With that point design in place, the study team made an estimate of the mission’s cost. A key point, he said, was not limiting the orbiter and lander to individual cost caps of $100 million each, which would have been the case if they were developed as independent PSDS3 missions. “If it was $100 million and $100 million, that was going to be a problem,” he said. “Call it $140 million or so for the orbiter, and $60 million for something akin to the lander.”

The cost model presented at the VEXAG meeting has an overall estimate for V-BOSS of $202 million, which includes reserves of 25 percent. It does not, he said, include launch and operations costs.

“Can you do it?” he asked. “From this study, we’re suggesting that there is a way to provide science and we’re within or close to $200 million, with some assumptions.”

The two studies will continue into early next year. What happens after that, particularly if the studies do conclude that such missions can do useful science within the $200 million cost cap, isn’t clear. Grimm said he believes that Zurbuchen, who was an advocate of the use of cubesats for science missions before joining NASA last year, is sincerely interested in finding a way to back a smallsat Venus mission program.

“When the AA asked us this question,” Grimm said of that meeting with Zurbuchen when he proposed a $200-million Venus mission, “we thought it was sort of spontaneous. I’ve since thought that, maybe, this is what he wanted to ask us.”

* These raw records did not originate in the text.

(* ===== verification/Payload.v ===== *)
(** * Values to payloads and back

    "Wrapper for setting from zval" and "Internal support code" of
    php_memcached.c: the item bytes and the 32-bit flag word of a value, the
    compression of large items, and the inverse direction.  FastLZ is the model
    of fastlz.c; zlib, zstd and the serializers are the engine's. *)

From Stdlib Require Import Floats.SpecFloat.
From S2P Require Import Prelude CLib Flags Zend GFmt LibMemcached World FastLZ.
#[local] Open Scope Z_scope.

(** [php_memc_serializer_type] and [php_memc_compression_type]. *)
Definition SERIALIZER_PHP : Z := 1.
Definition SERIALIZER_IGBINARY : Z := 2.
Definition SERIALIZER_JSON : Z := 3.
Definition SERIALIZER_JSON_ARRAY : Z := 4.
Definition SERIALIZER_MSGPACK : Z := 5.
Definition COMPRESSION_TYPE_ZLIB : Z := 1.
Definition COMPRESSION_TYPE_FASTLZ : Z := 2.
Definition COMPRESSION_TYPE_ZSTD : Z := 3.

(** A [uint32_t] in memory: the model's machine is little-endian. *)
Definition le32 (z : Z) : string :=
  string_of_bytes [u8 z; u8 (Z.shiftr z 8); u8 (Z.shiftr z 16); u8 (Z.shiftr z 24)].
Definition read_le32 (s : string) : Z :=
  match bytes_of_string s with
  | b0 :: b1 :: b2 :: b3 :: _ => b0 + 2 ^ 8 * b1 + 2 ^ 16 * b2 + 2 ^ 24 * b3
  | _ => 0
  end.

Fixpoint string_drop (n : nat) (s : string) : string :=
  match n, s with
  | S n', String _ s' => string_drop n' s'
  | _, _ => s
  end.

(** [(size_t) d] for a double that is not negative. *)
Definition double_to_size (d : double) : Z :=
  match d with
  | S754_finite false m e => if 0 <=? e then Z.pos m * 2 ^ e else Z.pos m / 2 ^ (- e)
  | _ => 0
  end.

(** The constant 1.05 is the double nearest to 105/100. *)
Definition double_1_05 : double := SFdiv prec emax (double_of_Z 105) (double_of_Z 100).

Definition compress_buffer_size (len : Z) : Z :=
  double_to_size (dadd (dmul (double_of_Z len) double_1_05) (double_of_Z 1)).

(** FastLZ takes its lengths as [int]s: payloads of 2 GiB and more are outside
    the model. *)
Definition INT_LIMIT : Z := 2 ^ 31.

Section Compress.
Context {MC : Type} `{ZendRuntime} `{BuildConfig}.
#[local] Abbreviation M := (M (world MC)).

(** [s_compress_value]: the status, the payload and the flags it leaves. *)
Definition s_compress_value (compression_type compression_level : Z) (payload : string)
    (flags : Z) : M (bool * string * Z) :=
  let buffer_size := compress_buffer_size (zstr_len payload) in
  let original_size := u32 (zstr_len payload) in
  factor ← gets (λ w, g_compression_factor (w_globals w));
  r ← (if compression_type =? COMPRESSION_TYPE_FASTLZ then
         if INT_LIMIT <=? zstr_len payload then undef
         else
           (* the zend_string's terminating NUL is readable too *)
           match fastlz_compress (bytes_of_string payload ++ [0])
                   (Z.to_nat (zstr_len payload)) (Z.to_nat buffer_size) with
           | None => undef
           | Some c => mret (negb (bool_decide (c = [])), string_of_bytes c,
                             Z.of_nat (length c), MEMC_VAL_COMPRESSION_FASTLZ)
           end
       else if HAVE_ZSTD_H && (compression_type =? COMPRESSION_TYPE_ZSTD) then
         (* the level is clamped only after the call *)
         match ZSTD_compress compression_level payload buffer_size with
         | Some c => mret (true, c, zstr_len c, MEMC_VAL_COMPRESSION_ZSTD)
         | None => mret (false, ""%string, UINT64_MAX, 0)
         end
       else if compression_type =? COMPRESSION_TYPE_ZLIB then
         let level := if compression_level <? 0 then 0
                      else if 9 <? compression_level then 9 else compression_level in
         match compress2 level payload buffer_size with
         | Some c => mret (true, c, zstr_len c, MEMC_VAL_COMPRESSION_ZLIB)
         | None => mret (false, ""%string, buffer_size, 0)
         end
       else mret (false, ""%string, 0, 0));
  let '(compress_status, buffer, compressed_size, type_flag) := (r : bool * string * Z * Z) in
  let larger := SFleb (double_of_Z (zstr_len payload))
                  (dmul (double_of_Z compressed_size) factor) in
  if compress_status && negb larger then
    mret (true, (le32 original_size ++ buffer)%string,
          MEMC_VAL_SET_FLAG flags (Z.lor MEMC_VAL_COMPRESSED type_flag))
  else mret (false, payload, flags).

(** [s_serialize_value]: [smart_str.s] when it succeeds.  The final check reads
    the buffer's length when an exception is pending. *)
Definition finish_serialize (buf : option string) (flags : Z)
    : M (option (option string * Z)) :=
  exn ← gets w_exception;
  if exn : bool then
    match buf with
    | None => undef
    | Some s => if negb (zstr_len s =? 0) then mret None else mret (Some (buf, flags))
    end
  else mret (Some (buf, flags)).

Definition s_serialize_value (serializer : Z) (value : zval) (flags : Z)
    : M (option (option string * Z)) :=
  if HAVE_MEMCACHED_IGBINARY && (serializer =? SERIALIZER_IGBINARY) then
    let r := igbinary_serialize value in
    raise_if (ser_exception r);;
    match ser_buf r with
    | None => warn "could not serialize value with igbinary";; mret None
    | Some s => finish_serialize (Some s) (MEMC_VAL_SET_TYPE flags MEMC_VAL_IS_IGBINARY)
    end
  else if HAVE_JSON_API && ((serializer =? SERIALIZER_JSON) || (serializer =? SERIALIZER_JSON_ARRAY)) then
    let r := php_json_encode value in
    raise_if (ser_exception r);;
    finish_serialize (ser_buf r) (MEMC_VAL_SET_TYPE flags MEMC_VAL_IS_JSON)
  else if HAVE_MEMCACHED_MSGPACK && (serializer =? SERIALIZER_MSGPACK) then
    let r := php_msgpack_serialize value in
    raise_if (ser_exception r);;
    match ser_buf r with
    | None => warn "could not serialize value with msgpack";; mret None
    | Some s => finish_serialize (Some s) (MEMC_VAL_SET_TYPE flags MEMC_VAL_IS_MSGPACK)
    end
  else
    let r := php_var_serialize value in
    raise_if (ser_exception r);;
    match ser_buf r with
    | None => warn "could not serialize value";; mret None
    | Some s => finish_serialize (Some s) (MEMC_VAL_SET_TYPE flags MEMC_VAL_IS_SERIALIZED)
    end.

(** The [switch] of [s_zval_to_payload]: bytes, flags and whether the type
    leaves compression on. *)
Definition zval_bytes (serializer : Z) (value : zval) (flags : Z)
    : M (option (string * Z * bool)) :=
  match value with
  | ZStr s => mret (Some (zval_get_string value, MEMC_VAL_SET_TYPE flags MEMC_VAL_IS_STRING, true))
  | ZLong l => mret (Some (ldec l, MEMC_VAL_SET_TYPE flags MEMC_VAL_IS_LONG, false))
  | ZDouble d =>
      mret (Some (php_memcached_g_fmt (zend_dtoa d), MEMC_VAL_SET_TYPE flags MEMC_VAL_IS_DOUBLE, false))
  | ZTrue => mret (Some ("1"%string, MEMC_VAL_SET_TYPE flags MEMC_VAL_IS_BOOL, false))
  | ZFalse => mret (Some (""%string, MEMC_VAL_SET_TYPE flags MEMC_VAL_IS_BOOL, false))
  | _ =>
      r ← s_serialize_value serializer value flags;
      match r with
      | None => mret None
      | Some (None, _) => undef (* ZSTR_LEN of a NULL payload *)
      | Some (Some s, flags) => mret (Some (s, flags, true))
      end
  end.

Definition s_zval_to_payload (value : zval) (flags : Z) : M (option (string * Z)) :=
  ud ← gets w_ud;
  g ← gets w_globals;
  r ← zval_bytes (serializer ud) value flags;
  match r with
  | None => mret None
  | Some (payload, flags, compressible) =>
      let should_compress :=
        compression_enabled ud && compressible
        && negb ((zstr_len payload =? 0) || (zstr_len payload <? u64 (g_compression_threshold g))) in
      r ← (if should_compress
           then s_compress_value (compression_type ud) (compression_level ud) payload flags
           else mret (false, payload, flags));
      let '(_, payload, flags) := (r : bool * string * Z) in
      mret (Some (payload,
                  if set_udf_flags ud >=? 0
                  then MEMC_VAL_SET_USER_FLAGS flags (u32 (set_udf_flags ud)) else flags))
  end.

Definition s_is_payload_too_big (payload : string) : M bool :=
  ud ← gets w_ud;
  mret (if item_size_limit ud =? 0 then false
        else zstr_len payload >? u64 (item_size_limit ud)).

(** *** The way back *)

(** The first [n] bytes of a buffer of [n] fresh bytes of which the first ones
    are overwritten. *)
Definition overlay (bytes : string) (n : Z) : string :=
  (bytes ++ string_drop (String.length bytes) (fresh_bytes n))%string.

Definition s_decompress_value (payload : string) (flags : Z) : M (option string) :=
  let is_fastlz := MEMC_VAL_HAS_FLAG flags MEMC_VAL_COMPRESSION_FASTLZ in
  let is_zstd := MEMC_VAL_HAS_FLAG flags MEMC_VAL_COMPRESSION_ZSTD in
  let is_zlib := MEMC_VAL_HAS_FLAG flags MEMC_VAL_COMPRESSION_ZLIB in
  if zstr_len payload <? 4 then mret None
  else if negb HAVE_ZSTD_H && is_zstd then
    warn "could not decompress value: value was compressed with zstd but zstd support has not been compiled in";;
    mret None
  else if negb is_fastlz && negb is_zlib && negb is_zstd then
    warn "could not decompress value: unrecognised compression type";; mret None
  else
    let stored_length := read_le32 payload in
    let payload := string_drop 4 payload in
    r ← (if HAVE_ZSTD_H && is_zstd then
           match ZSTD_getFrameContentSize payload with
           | None => mret (inr "value was not compressed by zstd"%string)
           | Some None => mret (inr "zstd streaming decompression not supported"%string)
           | Some (Some _) => mret (inl ((λ s, overlay s stored_length)
                                         <$> ZSTD_decompress payload stored_length))
           end
         else if is_fastlz then
           if INT_LIMIT <=? zstr_len payload then undef
           else
             match fastlz_decompress (bytes_of_string payload)
                     (Z.to_nat (zstr_len payload)) (s32 stored_length) with
             | Decoded [] | Rejected => mret (inl None)
             | Decoded out => mret (inl (Some (overlay (string_of_bytes out) stored_length)))
             | OutOfBounds => undef
             | FuelOut => no_fuel
             end
         else mret (inl (uncompress payload stored_length)));
    match (r : option string + string) with
    | inr msg => warn msg;; mret None
    | inl None => warn "could not decompress value";; mret None
    | inl (Some buffer) => mret (Some buffer)
    end.

(** [s_unserialize_value]: [None] is its FALSE. *)
Definition s_unserialize_value (val_type : Z) (payload : string) : M (option zval) :=
  if val_type =? MEMC_VAL_IS_SERIALIZED then
    let r := php_var_unserialize payload in
    raise_if (unser_exception r);;
    match unser_value r with
    | Some v => mret (Some v)
    | None => warn "could not unserialize value";; mret None
    end
  else if val_type =? MEMC_VAL_IS_IGBINARY then
    if HAVE_MEMCACHED_IGBINARY then
      let r := igbinary_unserialize payload in
      raise_if (unser_exception r);;
      match unser_value r with
      | Some v => mret (Some v)
      | None => warn "could not unserialize value with igbinary";; mret None
      end
    else warn "could not unserialize value, no igbinary support";; mret None
  else if val_type =? MEMC_VAL_IS_JSON then
    if HAVE_JSON_API then
      ud ← gets w_ud;
      let r := php_json_decode (serializer ud =? SERIALIZER_JSON_ARRAY) payload in
      raise_if (unser_exception r);;
      mret (Some (default ZNull (unser_value r)))
    else warn "could not unserialize value, no json support";; mret None
  else if val_type =? MEMC_VAL_IS_MSGPACK then
    if HAVE_MEMCACHED_MSGPACK then
      let r := php_msgpack_unserialize payload in
      raise_if (unser_exception r);;
      mret (Some (default ZNull (unser_value r)))
    else warn "could not unserialize value, no msgpack support";; mret None
  else undef. (* the value would stay uninitialised; no caller gets here *)

Definition double_of_payload (data : string) : double :=
  if String.eqb data "Infinity" then S754_infinity false
  else if String.eqb data "-Infinity" then S754_infinity true
  else if String.eqb data "NaN" then S754_nan
  else zend_strtod data.

Definition payload_to_zval (payload_len flags : Z) (data : string) : M (option zval) :=
  let type := MEMC_VAL_GET_TYPE flags in
  if type =? MEMC_VAL_IS_STRING then mret (Some (ZStr data))
  else if type =? MEMC_VAL_IS_LONG then mret (Some (ZLong (strtol 10 data).1.1.1))
  else if type =? MEMC_VAL_IS_DOUBLE then mret (Some (ZDouble (double_of_payload data)))
  else if type =? MEMC_VAL_IS_BOOL then
    mret (Some (ZBool ((payload_len >? 0)
                       && match data with String c _ => Ascii.eqb c "1" | EmptyString => false end)))
  else if (type =? MEMC_VAL_IS_SERIALIZED) || (type =? MEMC_VAL_IS_IGBINARY)
          || (type =? MEMC_VAL_IS_JSON) || (type =? MEMC_VAL_IS_MSGPACK)
  then s_unserialize_value type data
  else warn "unknown payload type";; mret None.

(** [s_memcached_result_to_zval]: [None] is its FALSE. *)
Definition s_memcached_result_to_zval (result : memcached_result) : M (option zval) :=
  let flags := result_flags result in
  match result_value result with
  | NullValue len =>
      if len >? 0 then warn "Could not handle non-existing value of length %zu";; mret None
      else if MEMC_VAL_HAS_FLAG flags MEMC_VAL_COMPRESSED
      then r ← s_decompress_value "" flags;
           match r with None => mret None | Some data => payload_to_zval len flags data end
      else payload_to_zval len flags ""
  | Bytes payload =>
      if MEMC_VAL_HAS_FLAG flags MEMC_VAL_COMPRESSED
      then r ← s_decompress_value payload flags;
           match r with
           | None => mret None
           | Some data => payload_to_zval (zstr_len payload) flags data
           end
      else payload_to_zval (zstr_len payload) flags payload
  end.
End Compress.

The Venus Bridge studies do provide new optimism for scientists after the loss of the Discovery competition. At the very least, the future of NASA-funded missions to Venus is not riding on the outcome of the New Frontiers competition, where Venus missions face stiff competition from proposals ranging from a lunar sample return spacecraft to explorations of the moons of Saturn.

This year “started down,” Grimm said at the opening of the VEXAG meeting, “but it’s been mostly up.”